National Cancer Institute e chemioterapia

dicembre 4, 2008 by ELY  
Filed under chemioterapia

Libri e riviste specializzati sulla chemioterapia ed il tumore, il male del secolo, impazzano sul mercato statunitense offrendo ai lettori una serie di risposte ben specifiche relative all’argomento in questione. La chemioterapia agisce sulle cellule cancerogene portando però degli effetti collaterali e le risposte alle varie domande, sono mirate a spiegare le conseguenze di chi purtroppo ha a che fare con questo tipo di prestazione medica e mette in evidenza ciò che succede prima durante e dopo la terapia.

Praticamente si danno consigli su come gestire gli effetti a volte devastanti nell’organismo umano della chemio e suggerimenti ed accortenze per far si che si risenta il meno possibile del trattamento attraverso per esempio, l’alimentazione da seguire. Sono da evitare le bevande gassate e il succo di mela preferendo acqua, thè leggero e punch di frutta e anche se è meglio non fare uso di  dolciumi, si può assaporare un gelato alla frutta senza pezzi o creme dolci non pesanti ma la dieta chiaramente va personalizzata a secondo dei sintomi che la chemioterapia porta.

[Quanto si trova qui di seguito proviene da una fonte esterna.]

(** * rtl-obs: the spectral accumulation engine of [rtlobs/collect.py]

    A shallow embedding of the three integration runs of [collect.py]
    ([run_total_power_int], [run_spectrum_int], [run_fswitch_int]) and the
    properties their specification states about them.

    Modelling conventions.
    - Python [int] is [Z]; [//] and [%] are [Z.div] and [Z.modulo] (both
      round towards minus infinity, as Python does) and raise
      [ZeroDivisionError] on a zero divisor.
    - A Python float is a rational number [Q].  Where the control flow
      reads a float (the comparison of the assertion on [t_int], every
      [int(...)] and the call limit of the asynchronous read) the
      product or quotient is rounded to double precision by [fl], to
      the nearest value of 53 significant bits, ties to even, as the
      hardware does.  The exponent range is unbounded: overflow to
      infinity and gradual underflow (magnitudes above 1.8e308 or below
      2.2e-308) are not modelled.  An argument written [fl q] is the
      float that the decimal literal of [q] denotes.
    - The values of arrays and the powers returned are carried as exact
      rationals: their rounding and overflow are abstracted away.  numpy's
      non-trapping division is kept: an array element is an [npfloat], a
      rational or one of the IEEE special values.
    - The receiver is an explicit device state threaded through every
      call, together with a chronological log of the calls made to the
      external collaborators (the driver and the signal library).
    - Console output is not modelled; an expression that is only printed
      is evaluated when its evaluation can raise.
    - The collaborators outside the sources ([rtlsdr], [scipy.signal],
      [numpy], [post_process.f_throw_fold]) are parameters or small
      models of their documented behaviour; the device is taken to
      accept every setting and to deliver every block it is asked for. *)

From Stdlib Require Import ZArith QArith Qround List Lia Bool Permutation.
From Stdlib Require Import Qpower Lqa.
From Stdlib Require Ascii.
Import ListNotations.

Set Implicit Arguments.

(** ** Exceptions and results *)

Inductive exn : Type :=
| AssertionError
| ZeroDivisionError
| ValueError
| OSError.

Inductive result (A : Type) : Type :=
| Ok (a : A)
| Raise (e : exn).

Arguments Ok {A} a.
Arguments Raise {A} e.

(** ** Numbers *)

(** [int(x)] on a float: truncation towards zero. *)
Definition py_int (x : Q) : Z :=
  if Qle_bool 0 x then Qfloor x else Qceiling x.

(** [a // b] on ints. *)
Definition py_floordiv (a b : Z) : result Z :=
  if (b =? 0)%Z then Raise ZeroDivisionError else Ok (a / b)%Z.

(** [a / b] on Python numbers (true division) where only the value of
    the quotient matters: it is carried exactly. *)
Definition py_truediv (a b : Q) : result Q :=
  if Qeq_bool b 0 then Raise ZeroDivisionError else Ok (a / b).

(** *** Double precision *)

(** The exponent [e] of a positive number: [2^e <= x < 2^(e+1)]. *)
Definition binade (x : Q) : Z :=
  let e := (Z.log2 (Qnum x) - Z.log2 (Zpos (Qden x)))%Z in
  if Qle_bool (2 ^ e) x then e else (e - 1)%Z.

Ci sono ottimi consigli per gestire i problemi durante il trattamento per esempio quando ci sono rossori cutanei, prurito e secchezza e viene indicata la farina di granoturco per massaggiare la zona e per alleviare i fastidi. E’ preferibile fare una doccia veloce piuttosto che un bagno e si consiglia di non usare lozioni e profumi che contengono il più delle volte alcool.

Evitare l’irradiazione solare diretta ma approfittare delle prime ore mattutine o le ultime pomeridiane utilizzando sempre una crema solare della protezione più alta e tenere le labbra ben umide con un burro di cacao o una lozione per labbra. Indossare dei guanti durante il lavaggio dei piatti o i lavori in giardino perchè le unghie si indeboliscono notevolmente. Indossare biancheria intima e vestiti di cotone che non possono danneggiare la pelle. Tutti consigli utilissimi che incoraggiano il malato a capire  come si può aiutare da solo con piccoli trucchetti e naturalmente anche una specie di guida morale che fa comprendere il repentino cambiamento d’umore infatti è normale assumere atteggiamenti contrastanti durante un ciclo di chemio e passare dall’ansia più terribile ad uno stato di quiete totale oppure a lunghi periodi di stanchezza.

Ci sono gruppi di sostegno che aiutano le persone che affrontano quest’esperienza non troppo piacevole col conforto delle parole e permettono di raffrontarsi con altre persone che hanno le stesse patologie. Spiegano che bisogna fare tanto esercizio fisico in modo da abituare l’organismo a stare perennemente in moto anche se si è stanchi e ci si sente debilitati. Insomma, tanti consigli ed un supporto sicuro che aiuta a capire se stessi e i cambiamenti che inevitabilmente l’organismo subisce.